A staggering 49% plunge in GeneDx stock following a disastrous first-quarter earnings report has triggered a securities class action lawsuit. Investors allege that the company misled them regarding the synergy and financial health of its Fabric Genomics acquisition, which resulted in a massive $31.2 million impairment charge.

Bio & NewsJuly 8, 2026409 reads0

Hagens Berman, a firm specializing in securities litigation, is currently investigating claims that GeneDx executives overstated the benefits of the Fabric Genomics purchase. The litigation centers on the period between April 16, 2025, and May 4, 2026, targeting the company's failure to disclose the true state of the acquisition. When the firm reported its Q1 2026 results, it revealed a tenfold increase in net losses and a significant revenue miss, effectively erasing nearly all the cash value of the business unit acquired just one year prior.

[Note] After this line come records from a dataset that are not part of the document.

(* ===== verification/Paging.v ===== *)
(** The page tables of the kernel and of the user process:
    arch/x86/mmu/paging.c.

    The statically allocated tables and frames are arrays of their own; the
    module image is read from memory. *)
From S2P Require Import Prelude State Machine Image.

(** * Operations *)

Definition VIRTUAL_TO_PHYSICAL (addr : Z) : Z := u32 (addr - KERNEL_VIRTUAL_BASE).
Definition PAGING_FLAG_PRESENT : Z := 0x01.
Definition PAGING_FLAG_WRITE : Z := 0x02.
Definition PAGING_FLAG_USER : Z := 0x04.
Definition PAGING_KERNEL_PAGE : Z := Z.lor PAGING_FLAG_PRESENT PAGING_FLAG_WRITE.
Definition PAGING_USER_PAGE : Z := Z.lor (Z.lor PAGING_FLAG_PRESENT PAGING_FLAG_WRITE) PAGING_FLAG_USER.
Definition USER_STACK_TOP : Z := 0xBFFFFFFB.
Definition USER_ENTRY_POINT : Z := 0x00000000.
Definition USER_CODE_MAX_PAGES : Z := 16.

(** [mov cr3, eax] (loader.s) *)
Definition load_page_directory (cr3 : Z) : K unit :=
  modify (fun k => let c := k_cpu k in
    set_cpu (CpuState (cpu_if c) (cpu_gdtr c) (cpu_tr c) (cpu_idtr c) cr3 (cpu_cs c) (cpu_ds c)) k).

(** The assignments [array[i] = v] to each of the tables and frames. *)
Definition set_boot_pde (i v : Z) : K unit :=
  p <- gets k_paging ;;
  l <- from_option (arr_set (boot_page_directory p) i v) ;;
  modify (set_paging (PagingState l (boot_page_table1 p) (user_page_directory p) (user_code_page_table p)
    (user_stack_page_table p) (user_code_pages p) (user_stack_page p))).
Definition set_user_pde (i v : Z) : K unit :=
  p <- gets k_paging ;;
  l <- from_option (arr_set (user_page_directory p) i v) ;;
  modify (set_paging (PagingState (boot_page_directory p) (boot_page_table1 p) l (user_code_page_table p)
    (user_stack_page_table p) (user_code_pages p) (user_stack_page p))).
Definition set_code_pte (i v : Z) : K unit :=
  p <- gets k_paging ;;
  l <- from_option (arr_set (user_code_page_table p) i v) ;;
  modify (set_paging (PagingState (boot_page_directory p) (boot_page_table1 p) (user_page_directory p) l
    (user_stack_page_table p) (user_code_pages p) (user_stack_page p))).
Definition set_stack_pte (i v : Z) : K unit :=
  p <- gets k_paging ;;
  l <- from_option (arr_set (user_stack_page_table p) i v) ;;
  modify (set_paging (PagingState (boot_page_directory p) (boot_page_table1 p) (user_page_directory p)
    (user_code_page_table p) l (user_code_pages p) (user_stack_page p))).
Definition set_code_byte (page i v : Z) : K unit :=
  p <- gets k_paging ;;
  l <- from_option (arr_get (user_code_pages p) page) ;;
  l' <- from_option (arr_set l i v) ;;
  ll <- from_option (arr_set (user_code_pages p) page l') ;;
  modify (set_paging (PagingState (boot_page_directory p) (boot_page_table1 p) (user_page_directory p)
    (user_code_page_table p) (user_stack_page_table p) ll (user_stack_page p))).
Definition set_stack_byte (i v : Z) : K unit :=
  p <- gets k_paging ;;
  l <- from_option (arr_set (user_stack_page p) i v) ;;
  modify (set_paging (PagingState (boot_page_directory p) (boot_page_table1 p) (user_page_directory p)
    (user_code_page_table p) (user_stack_page_table p) (user_code_pages p) l)).

Section Ops.
Context `{Layout}.

Definition paging_init : K unit :=
  let pt_phys := VIRTUAL_TO_PHYSICAL boot_page_table1_addr in
  set_boot_pde 0 (Z.lor pt_phys PAGING_KERNEL_PAGE) ;;;
  set_boot_pde 768 (Z.lor pt_phys PAGING_KERNEL_PAGE).

(** The number of bytes of page [p] that come from the image. *)
Definition to_copy (module_size p : Z) : Z :=
  let offset := p * 4096 in
  if module_size <? u32 (offset + 4096) then u32 (module_size - offset) else 4096.

(** The body of the copy loop for page [p]. *)
Definition load_page (module_start module_size p : Z) : K unit :=
  let offset := p * 4096 in
  (when offset <? module_size do
     for_up 0 (to_copy module_size p) (fun i =>
       v <- load8 (module_start + (offset + i)) ;; set_code_byte p i v)) ;;;
  set_code_pte p (Z.lor (VIRTUAL_TO_PHYSICAL (user_code_pages_addr + p * 4096)) PAGING_USER_PAGE).

Definition paging_setup_user_process (module_start module_size : Z) : K unit :=
  for_up 0 1024 (fun i => set_user_pde i 0 ;;; set_code_pte i 0 ;;; set_stack_pte i 0) ;;;
  for_up 0 USER_CODE_MAX_PAGES (fun p => for_up 0 4096 (fun i => set_code_byte p i 0)) ;;;
  for_up 0 4096 (fun i => set_stack_byte i 0) ;;;
  for_up 0 USER_CODE_MAX_PAGES (load_page module_start module_size) ;;;
  set_user_pde 0 (Z.lor (VIRTUAL_TO_PHYSICAL user_code_page_table_addr) PAGING_USER_PAGE) ;;;
  set_stack_pte 1023 (Z.lor (VIRTUAL_TO_PHYSICAL user_stack_page_addr) PAGING_USER_PAGE) ;;;
  set_user_pde 767 (Z.lor (VIRTUAL_TO_PHYSICAL user_stack_page_table_addr) PAGING_USER_PAGE) ;;;
  p <- gets k_paging ;;
  e <- from_option (arr_get (boot_page_directory p) 768) ;;
  set_user_pde 768 e ;;;
  load_page_directory (VIRTUAL_TO_PHYSICAL user_page_directory_addr).
End Ops.

(** * The MMU

    The two-level walk of IA-32: [tables] gives the page table at a physical
    address.  A user access needs the U/S bit in both entries, and a user store the
    R/W bit in both too; a ring 0 store ignores R/W, since CR0.WP stays clear. *)

Definition entry_present (e : Z) : bool := Z.testbit e 0.
Definition entry_writable (e : Z) : bool := Z.testbit e 1.
Definition entry_user (e : Z) : bool := Z.testbit e 2.
Definition entry_frame (e : Z) : Z := e / 4096 * 4096.

Definition translate (tables : Z -> option (list Z)) (dir : list Z) (user : bool) (va : Z) : option Z :=
  pde ← dir !! Z.to_nat (va / 4194304);
  if entry_present pde && (negb user || entry_user pde) then
    pt ← tables (entry_frame pde);
    pte ← pt !! Z.to_nat (va / 4096 mod 1024);
    if entry_present pte && (negb user || entry_user pte) then Some (entry_frame pte + va mod 4096) else None
  else None.

Definition entries_writable (tables : Z -> option (list Z)) (dir : list Z) (va : Z) : bool :=
  default false (
    pde ← dir !! Z.to_nat (va / 4194304);
    pt ← tables (entry_frame pde);
    pte ← pt !! Z.to_nat (va / 4096 mod 1024);
    Some (entry_writable pde && entry_writable pte)).
(** Where a ring 3 store goes. *)
Definition translate_write (tables : Z -> option (list Z)) (dir : list Z) (va : Z) : option Z :=
  if entries_writable tables dir va then translate tables dir true va else None.

(** The page tables of the kernel at their physical addresses. *)
Definition tables_of `{Layout} (p : paging_state) (pa : Z) : option (list Z) :=
  if pa =? VIRTUAL_TO_PHYSICAL boot_page_table1_addr then Some (boot_page_table1 p)
  else if pa =? VIRTUAL_TO_PHYSICAL user_code_page_table_addr then Some (user_code_page_table p)
  else if pa =? VIRTUAL_TO_PHYSICAL user_stack_page_table_addr then Some (user_stack_page_table p)
  else None.

(** The page directory that CR3 points to, and the walk from there. *)
Definition loaded_directory `{Layout} (k : kernel) : option (list Z) :=
  if cpu_cr3 (k_cpu k) =? VIRTUAL_TO_PHYSICAL user_page_directory_addr then Some (user_page_directory (k_paging k))
  else if cpu_cr3 (k_cpu k) =? VIRTUAL_TO_PHYSICAL boot_page_directory_addr then Some (boot_page_directory (k_paging k))
  else None.
Definition walk `{Layout} (user : bool) (k : kernel) (va : Z) : option Z :=
  dir ← loaded_directory k; translate (tables_of (k_paging k)) dir user va.
Definition walk_write `{Layout} (k : kernel) (va : Z) : option Z :=
  dir ← loaded_directory k; translate_write (tables_of (k_paging k)) dir va.

(** The arrays have the sizes of their declarations. *)
Record paging_sized (p : paging_state) : Prop := PagingSized {
  sz_boot_dir : length (boot_page_directory p) = 1024%nat;
  sz_boot_table : length (boot_page_table1 p) = 1024%nat;
  sz_user_dir : length (user_page_directory p) = 1024%nat;
  sz_code_table : length (user_code_page_table p) = 1024%nat;
  sz_stack_table : length (user_stack_page_table p) = 1024%nat;
  sz_code_pages : length (user_code_pages p) = 16%nat;
  sz_code_page : Forall (fun l => length l = 4096%nat) (user_code_pages p);
  sz_stack_page : length (user_stack_page p) = 4096%nat
}.

(** What the linker guarantees: 4KB alignment, addresses in the mapped window
    of the kernel, distinct page tables. *)
Definition page_aligned (a : Z) : Prop := a mod 4096 = 0 /\ KERNEL_VIRTUAL_BASE <= a < 4294967296.
Class PagingLayout `{Layout} : Prop := {
  al_boot_table : page_aligned boot_page_table1_addr;
  al_code_table : page_aligned user_code_page_table_addr;
  al_stack_table : page_aligned user_stack_page_table_addr;
  al_code_pages : page_aligned user_code_pages_addr;
  al_code_pages_end : user_code_pages_addr + 65536 <= 4294967296;
  al_stack_page : page_aligned user_stack_page_addr;
  tables_distinct : NoDup [boot_page_table1_addr; user_code_page_table_addr; user_stack_page_table_addr]
}.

The fallout from these disclosures forced a 12% cut to the company's 2026 revenue guidance. Beyond the financial shortfall, the company pointed to an adverse shift in product mix, with genome revenue failing to meet the performance of its exome business. This pivot prompted a sharp reduction in growth projections, which had been touted as "at least 20%" as recently as February.

Reed Kathrein, the Hagens Berman partner leading the investigation, stated that the firm is examining whether leadership possessed internal knowledge of the disconnect between their public projections and the reality of the company's acquisitions. Amidst this turmoil, GeneDx appointed Mark Gardner as its new president. The firm is now soliciting information from investors and potential whistleblowers, setting a lead plaintiff deadline of August 3, 2026.